Criminal Justice News

Monday, July 20, 2015

United States Marshals Cold Case Unit Pieces Together Puzzle to Close Case

Cleveland, OH - United States Marshal Pete Elliott and Adult Parole Regional Director Todd Ishee announce the closure of one of Ohio’s most violent fugitive warrants.

Fugitive John Elmer Woodards was convicted of 1st Degree Murder and 1st Degree Rape of an 85 year-old female in Columbia Station, OH on January 31, 1964. The autopsy of the victim showed that all of her ribs had been broken, her spleen ruptured and internal injuries after being raped with a blunt instrument. The victim also suffered from injuries to her head, left forearm and right hand. Woodards confessed to the Lorain County Sheriff’s Office while walking them through the horrible incident at the crime scene.

Woodards was initially sentenced to death for this crime. Due to trial errors, Woodards death sentence was over-turned and was subsequently convicted of 2nd Degree murder and later given parole. Woodards requested that his parole be transferred from Ohio to North Carolina, which was granted. On September 14, 1983, Woodards was declared a Violator at Large after being involved in an alcohol related hit and run accident and a warrant for his arrest was issued by the Ohio Adult Parole Authority.

The Northern Ohio Violent Fugitive Task Force, Cold Case Unit, adopted this case in May of 2015 upon request from the Ohio Adult Parole Authority. Deputy Marshals and Task Force Officers from the Ohio Adult Parole Authority tracked Woodards from Ohio to North Carolina to Virginia to Florida to Maryland and finally to Delta, Pennsylvania spanning from 1983 until he passed away on February 17, 2011.

The fugitive investigation revealed that John Elmer Woodards assumed the alias “Billie Jack” or “BJ” Woodards and lived with an unknowing “Life Partner” for over 26 years, never marrying her due to his criminal past. “Woodards lived without living,” said U.S. Marshal Pete Elliott. “Working under the table and living off of another unknowing victim’s kindness is the only way this fugitive stayed afloat.”

Woodards built a new under his new identity in a rural community in Delta, PA, surrounding himself with trusting citizens who never knew his dismal past. Upon his death in February 2011, a memorial service described his fabricated past stating that he was a former U.S. Marine who boxed semi-professionally and that he later attended college earning two associate degrees, all of which were unfounded.
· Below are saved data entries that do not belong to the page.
Lemma run_rtc fuel c : rtc step c (run fuel c).
Proof.
  revert c. induction fuel as [|fuel IH]; intros c; simpl; [done|].
  destruct (next c) as [c'|] eqn:Hc; [|done].
  eapply rtc_l; [by apply step_next|apply IH].
Qed.

Lemma run_ended fuel c : (fuel_of c.1 ≤ fuel)%nat → ended (run fuel c).1.
Proof.
  revert c. induction fuel as [|fuel IH]; intros c Hf; simpl.
  - apply next_None. destruct (next c) as [c'|] eqn:Hc; [|done].
    apply step_next, step_fuel in Hc. lia.
  - destruct (next c) as [c'|] eqn:Hc; [|by apply next_None].
    apply IH. apply step_next, step_fuel in Hc. lia.
Qed.

(** The configuration a run ends in is the one [run] computes. *)
Lemma run_unique fuel c c' :
  rtc step c c' → ended c'.1 → (fuel_of c.1 ≤ fuel)%nat → run fuel c = c'.
Proof.
  intros Hc He Hf.
  apply (confluent_rtc_nf (R:=step) c); [|apply run_rtc| |done|by apply ended_nf].
  - apply deterministic_confluent, step_deterministic.
  - by apply ended_nf, run_ended.
Qed.

(** A run that has not ended goes on to the configuration the call ends
    in. *)
Lemma rtc_ended_extend c c1 c2 :
  rtc step c c1 → rtc step c c2 → ended c2.1 → rtc step c1 c2.
Proof.
  intros Hc1 Hc2 He.
  destruct (deterministic_confluent step_deterministic c c1 c2) as (c' & Hc' & Hc2');
    [done..|].
  apply rtc_nf in Hc2' as <-; [done|by apply ended_nf].
Qed.

(** * The machine and the function [mandelbrot] *)

Lemma messages_snoc ps p : messages (ps ++ [p]) = messages ps ++ announce p.
Proof. unfold messages. rewrite bind_app. simpl. by rewrite app_nil_r. Qed.

(** The body of the loop computes what [render_pixel] computes, and emits
    the messages for the percentages [render_pixel] records. *)
Lemma body_Ok colors' pixel_y pixel_x st st' :
  render_pixel self colors' pixel_y st pixel_x = Ok st' →
  ∃ evs, body colors' pixel_y pixel_x st = Ok (st', evs) ∧
         messages (printed st') = messages (printed st) ++ evs.
Proof.
  unfold render_pixel, progress, body.
  destruct (pixel_value _ _ _ _) as [value|]; simpl; [|done].
  destruct (py_truediv _ _) as [percent_complete|]; simpl; [|done].
  case_decide; intros [= <-]; eexists; (split; [reflexivity|]); simpl.
  - apply messages_snoc.
  - by rewrite app_nil_r.
Qed.

Lemma body_Raise colors' pixel_y pixel_x st e :
  render_pixel self colors' pixel_y st pixel_x = Raise e →
  body colors' pixel_y pixel_x st = Raise e.
Proof.
  unfold render_pixel, progress, body.
  destruct (pixel_value _ _ _ _) as [value|]; simpl; [|by intros [= ->]].
  destruct (py_truediv _ _) as [percent_complete|]; simpl; [|by intros [= ->]].
  by case_decide.
Qed.

Lemma body_Ok_inv colors' pixel_y pixel_x st st' evs :
  body colors' pixel_y pixel_x st = Ok (st', evs) →
  render_pixel self colors' pixel_y st pixel_x = Ok st' ∧
  messages (printed st') = messages (printed st) ++ evs.
Proof.
  intros Hb. destruct (render_pixel self colors' pixel_y st pixel_x) as [st1|e] eqn:Hp.
  - destruct (body_Ok _ _ _ _ _ Hp) as (evs1 & Hb1 & Hm).
    rewrite Hb1 in Hb. by injection Hb as <- <-.
  - apply body_Raise in Hp. congruence.
Qed.

(** The inner loop, from any of its iterations on. *)
Lemma pixel_loop_steps colors' pixel_y out n : ∀ pixel_x st,
  (n ≠ 0%nat → pixel_x + Z.of_nat n ≤ (IMAGE_SIZE self).1)%Z →
  match foldlM (render_pixel self colors' pixel_y) st (seqZ pixel_x (Z.of_nat n)) with
  | Ok st' =>
      rtc step (At (PixelLoop pixel_y pixel_x) colors' st, out ++ messages (printed st))
               (At (PixelLoop pixel_y (pixel_x + Z.of_nat n)) colors' st',
                out ++ messages (printed st'))
  | Raise e =>
      ∃ ps, rtc step (At (PixelLoop pixel_y pixel_x) colors' st,
                      out ++ messages (printed st))
                     (Raised e, out ++ messages ps)
  end.
Proof.
  induction n as [|n IH]; intros x st Hn; [simpl; by rewrite Z.add_0_r|].
  rewrite Nat2Z.inj_succ, seqZ_cons, Z.pred_succ by lia. simpl.
  destruct (render_pixel self colors' pixel_y st x) as [st1|e] eqn:Hp; simpl.
  - destruct (body_Ok _ _ _ _ _ Hp) as (evs & Hb & Hm).
    assert (step (At (PixelLoop pixel_y x) colors' st, out ++ messages (printed st))
                 (At (PixelLoop pixel_y (Z.succ x)) colors' st1,
                  out ++ messages (printed st1))) as Hs.
    { rewrite Hm, app_assoc. apply step_pixel; [lia|done]. }
    specialize (IH (Z.succ x) st1 ltac:(lia)).
    replace (x + Z.succ (Z.of_nat n))%Z with (Z.succ x + Z.of_nat n)%Z by lia.
    destruct (foldlM _ _ _) as [st'|e]; [|destruct IH as [ps IH]; exists ps];
      by eapply rtc_l.
  - exists (printed st). apply rtc_once, step_pixel_raise; [lia|by apply body_Raise].
Qed.
(** C9, amended: when a create request with a non-empty alias is
    answered 201, the stored link has that alias as its [shortCode] and
    as its [customAlias]; the generated code is not used. *)
Theorem create_alias_is_short_code (now : DateTime) (nanoid8 : string)
    (body : CreateLinkRequest) (s s' : Store) (a : string) (l : Link.t) :
  rq_customAlias body = Some a ->
  a <> "" ->
  post_api_links now nanoid8 body s = (Ret (Json 201 (LinkBody l)), s') ->
  Link.shortCode l = a
  /\ Link.customAlias l = Some a
  /\ links s' = links s ++ [l].
Proof.
  intros Ha Hne H. destruct (create_inv now nanoid8 body s)
    as [(st & msg & H' & _) | (expires & _ & H')]; rewrite H' in H.
  - discriminate.
  - injection H as <- <-. simpl. by rewrite Ha, (alias_or_nonempty _ _ Hne).
Qed.
End CreateClaims.

(** ** The create claims on the sample stores *)

Lemma create_rejects_schemeless_url_witness :
  zod_url (Platform := scheme_platform) "example.com/a/b" = false
  /\ formatUrl "example.com/a/b" = "https://example.com/a/b"
  /\ post_api_links (P := scheme_platform) 1000 "V1StGXR8" body_schemeless empty_store
     = (Ret (Json 400 (ErrorBody "Invalid input data")), empty_store).
Proof.
  split; [reflexivity|].
  apply (create_rejects_schemeless_url (P := scheme_platform) 1000 "V1StGXR8" empty_store).
  reflexivity.
Defined.

Lemma create_alias_conflict_or_roundtrip_witness :
  post_api_links (P := scheme_platform) 3000 "V1StGXR8" (body_alias "docs") store_docs
    = (Ret (Json 400 (ErrorBody "Custom alias already exists")), store_docs)
  /\ exists l s',
       post_api_links (P := scheme_platform) 3000 "V1StGXR9" (body_alias "docs") store_one
         = (Ret (Json 201 (LinkBody l)), s')
       /\ links s' = links store_one ++ [l]
       /\ Link.customAlias l = Some "docs"
       /\ List.find (matches_code "docs") (links s') = Some l
       /\ forall now' meta,
            expired now' l = false ->
            fst (get_s_shortCode now' "docs" meta s')
              = Ret (Redirect 302 (Link.originalUrl l)).
Proof.
  split.
  - apply (proj1 (create_alias_conflict_or_roundtrip (P := scheme_platform)
                    3000 "V1StGXR8" (body_alias "docs") store_docs "docs"
                    eq_refl eq_refl eq_refl ltac:(discriminate))).
    eexists. split; [left; reflexivity | reflexivity].
  - apply (proj2 (create_alias_conflict_or_roundtrip (P := scheme_platform)
                    3000 "V1StGXR9" (body_alias "docs") store_one "docs"
                    eq_refl eq_refl eq_refl ltac:(discriminate))).
    + intros l0 [<-|[]]. split; discriminate.
    + intros e [= <-]. eexists. reflexivity.
Defined.

(** C5 as stated fails: no link of [store_one] has the alias "V1StGXR8",
    the request is valid, and yet the create handler does not succeed,
    because a link has "V1StGXR8" as its [shortCode]: it answers 500 and
    stores nothing. *)
Lemma create_fresh_alias_can_fail :
  (forall l0, In l0 (links store_one) -> Link.customAlias l0 <> Some "V1StGXR8")
  /\ createLinkSchema_ok (P := scheme_platform) (body_alias "V1StGXR8") = true
  /\ isValidUrl (P := scheme_platform)
       (formatUrl (rq_originalUrl (body_alias "V1StGXR8"))) = true
  /\ post_api_links (P := scheme_platform) 3000 "k3J9x_Qa" (body_alias "V1StGXR8") store_one
     = (Ret (Json 500 (ErrorBody "Internal server error")), store_one)
  /\ List.find (matches_code "V1StGXR8") (links store_one) = Some link_one
  /\ Link.customAlias link_one = None.
Proof.
  split_and!; try reflexivity.
  intros l0 [<-|[]]. discriminate.
Qed.

Lemma create_code_collision_is_internal_error_witness :
  post_api_links (P := scheme_platform) 3000 "V1StGXR8" body_other store_one
    = (Ret (Json 500 (ErrorBody "Internal server error")), store_one).
Proof.
  apply (create_code_collision_is_internal_error (P := scheme_platform)
           3000 "V1StGXR8" body_other store_one eq_refl eq_refl eq_refl).
  exists link_one. split; [left; reflexivity | reflexivity].
Defined.

(** C6 as stated fails: with "V1StGXR8" already the [shortCode] of a
    link, a create request without an alias for which [nanoid(8)] returns
    "V1StGXR8" is answered 500, not with a 400 conflict. *)
Lemma create_code_collision_not_conflict :
  rq_customAlias body_other = None
  /\ (exists l0, In l0 (links store_one) /\ Link.shortCode l0 = "V1StGXR8")
  /\ post_api_links (P := scheme_platform) 3000 "V1StGXR8" body_other store_one
     = (Ret (Json 500 (ErrorBody "Internal server error")), store_one)
  /\ forall b s',
       post_api_links (P := scheme_platform) 3000 "V1StGXR8" body_other store_one
       <> (Ret (Json 400 b), s').
Proof.
  split_and!; try reflexivity.
  - exists link_one. split; [left; reflexivity | reflexivity].
  - intros b s'. discriminate.
Qed.

Lemma create_accepts_short_alias_witness :
  (String.length "ab" < 3)%nat
  /\ In "customAlias"
       (validateForm (P := scheme_platform) 3000 (rq_originalUrl body_short_alias) "ab" "")
  /\ exists l,
       post_api_links (P := scheme_platform) 3000 "V1StGXR9" body_short_alias store_one
         = (Ret (Json 201 (LinkBody l)), with_link store_one l)
       /\ Link.shortCode l = "ab"
       /\ Link.customAlias l = Some "ab".
Proof.
  split; [simpl; lia|].
  apply (create_accepts_short_alias (P := scheme_platform)
           3000 "V1StGXR9" body_short_alias store_one "ab"
           eq_refl eq_refl eq_refl ltac:(discriminate) ltac:(simpl; lia) eq_refl).
  intros l0 [<-|[]]. split; discriminate.
Defined.

Lemma create_alias_is_short_code_witness :
  exists l s',
    post_api_links (P := scheme_platform) 3000 "V1StGXR9" body_short_alias store_one
      = (Ret (Json 201 (LinkBody l)), s')
    /\ Link.shortCode l = "ab"
    /\ Link.customAlias l = Some "ab"
    /\ links s' = links store_one ++ [l].
Proof.
  eexists _, _. split; [reflexivity|].
  apply (create_alias_is_short_code (P := scheme_platform)
           3000 "V1StGXR9" body_short_alias store_one _ "ab" _
           eq_refl ltac:(discriminate) eq_refl).
Defined.

(** C9 as stated fails: a request that supplies the empty string as its
    alias is accepted, the stored [customAlias] is the empty string, and
    the [shortCode] is the generated code. *)
Lemma create_empty_alias_gets_generated_code :
  exists l s',
    rq_customAlias body_empty_alias = Some ""
    /\ post_api_links (P := scheme_platform) 3000 "V1StGXR9" body_empty_alias store_one
       = (Ret (Json 201 (LinkBody l)), s')
    /\ Link.customAlias l = Some ""
    /\ Link.shortCode l = "V1StGXR9"
    /\ Some (Link.shortCode l) <> Link.customAlias l.
Proof.
  eexists _, _. split_and!; try reflexivity. simpl. discriminate.
Qed.

(** ** Listing links *)

Example parseInt_samples :
  parseInt None = NaN
  /\ parseInt (Some "") = NaN
  /\ parseInt (Some "abc") = NaN
  /\ parseInt (Some "0") = Num 0
  /\ parseInt (Some " 12px") = Num 12
  /\ parseInt (Some "-2") = Num (-2)
  /\ parseInt (Some "0x1f") = Num 31.
Proof. repeat split. Qed.

(** A no-break space before the digits is skipped, and an integer that
    is not a double is rounded to the nearest one. *)
Example parseInt_number_samples :
  parseInt (Some (String (ascii_of_nat 194) (String (ascii_of_nat 160) "2"))) = Num 2
  /\ parseInt (Some "9007199254740993") = Num 9007199254740992
  /\ parseInt (Some "9007199254740995") = Num 9007199254740996
  /\ parseInt (Some "99999999999999999999") = Num 100000000000000000000.
Proof. repeat split; by vm_compute. Qed.

#[local] Instance newer_trans : Transitive newer.
Proof. intros a b c. unfold newer. lia. Qed.

#[local] Instance newer_total : Total newer.
Proof. intros a b. unfold newer. lia. Qed.

Lemma StronglySorted_take {A} (R : relation A) (n : nat) (l : list A) :
  StronglySorted R l -> StronglySorted R (take n l).
Proof.
  intros H. rewrite <- (take_drop n l) in H. by apply StronglySorted_app_1_l in H.
Qed.

Lemma StronglySorted_drop {A} (R : relation A) (n : nat) (l : list A) :
  StronglySorted R l -> StronglySorted R (drop n l).
Proof.
  intros H. rewrite <- (take_drop n l) in H. by apply StronglySorted_app_1_r in H.
Qed.
(** X1.  The middleware of an action after [setMiddleware(action, callback)],
    [action] being a name or an array of names other than [__proto__], on a
    table whose prototype is [Object.prototype]: the callback for every action
    named, so the last registration wins; for another action, what the table
    has for it, of its own or inherited, else the callback if ["all"] was
    named; and what [getMiddleware] gave before if ["all"] was not named. *)
Theorem getMiddleware_setMiddleware
    (w : ModelWrapper) (action : ActionArg) (callback : Middleware) (a : string) :
  mw_proto (middlewares w) = None ->
  "__proto__" ∉ action_names action ->
  getMiddleware (setMiddleware w action callback) a
  = if decide (a ∈ action_names action) then Callable callback
    else if decide ("all" ∈ action_names action)
         then middleware_or (middlewares w) a (Callable callback)
         else getMiddleware w a.
Proof.
  intros Hproto Hnames.
  rewrite setMiddleware_table, middleware_set_names by done.
  unfold getMiddleware, middleware_or.
  cbn [middlewares set_middlewares mw_own mw_proto]. rewrite Hproto.
  rewrite !lookup_set_all.
  destruct (String.eqb_spec a "__proto__") as [->|Ha].
  - rewrite decide_False by done. by case_decide.
  - destruct (decide (a ∈ action_names action)); [done|].
    destruct (decide ("all" ∈ action_names action)); [|done].
    cbn [String.eqb Ascii.eqb Bool.eqb]. done.
Qed.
U.S. Marshal Peter Elliott explained that “this is another example of thorough police work and great team work! With the assistance of the United States Marshals Service Capital Area Regional Fugitive Task Force, the Middle District of Pennsylvania, the Florida Regional Fugitive Task Force and the Ohio Adult Parole Authority, we were able to bring closure to another cold case.”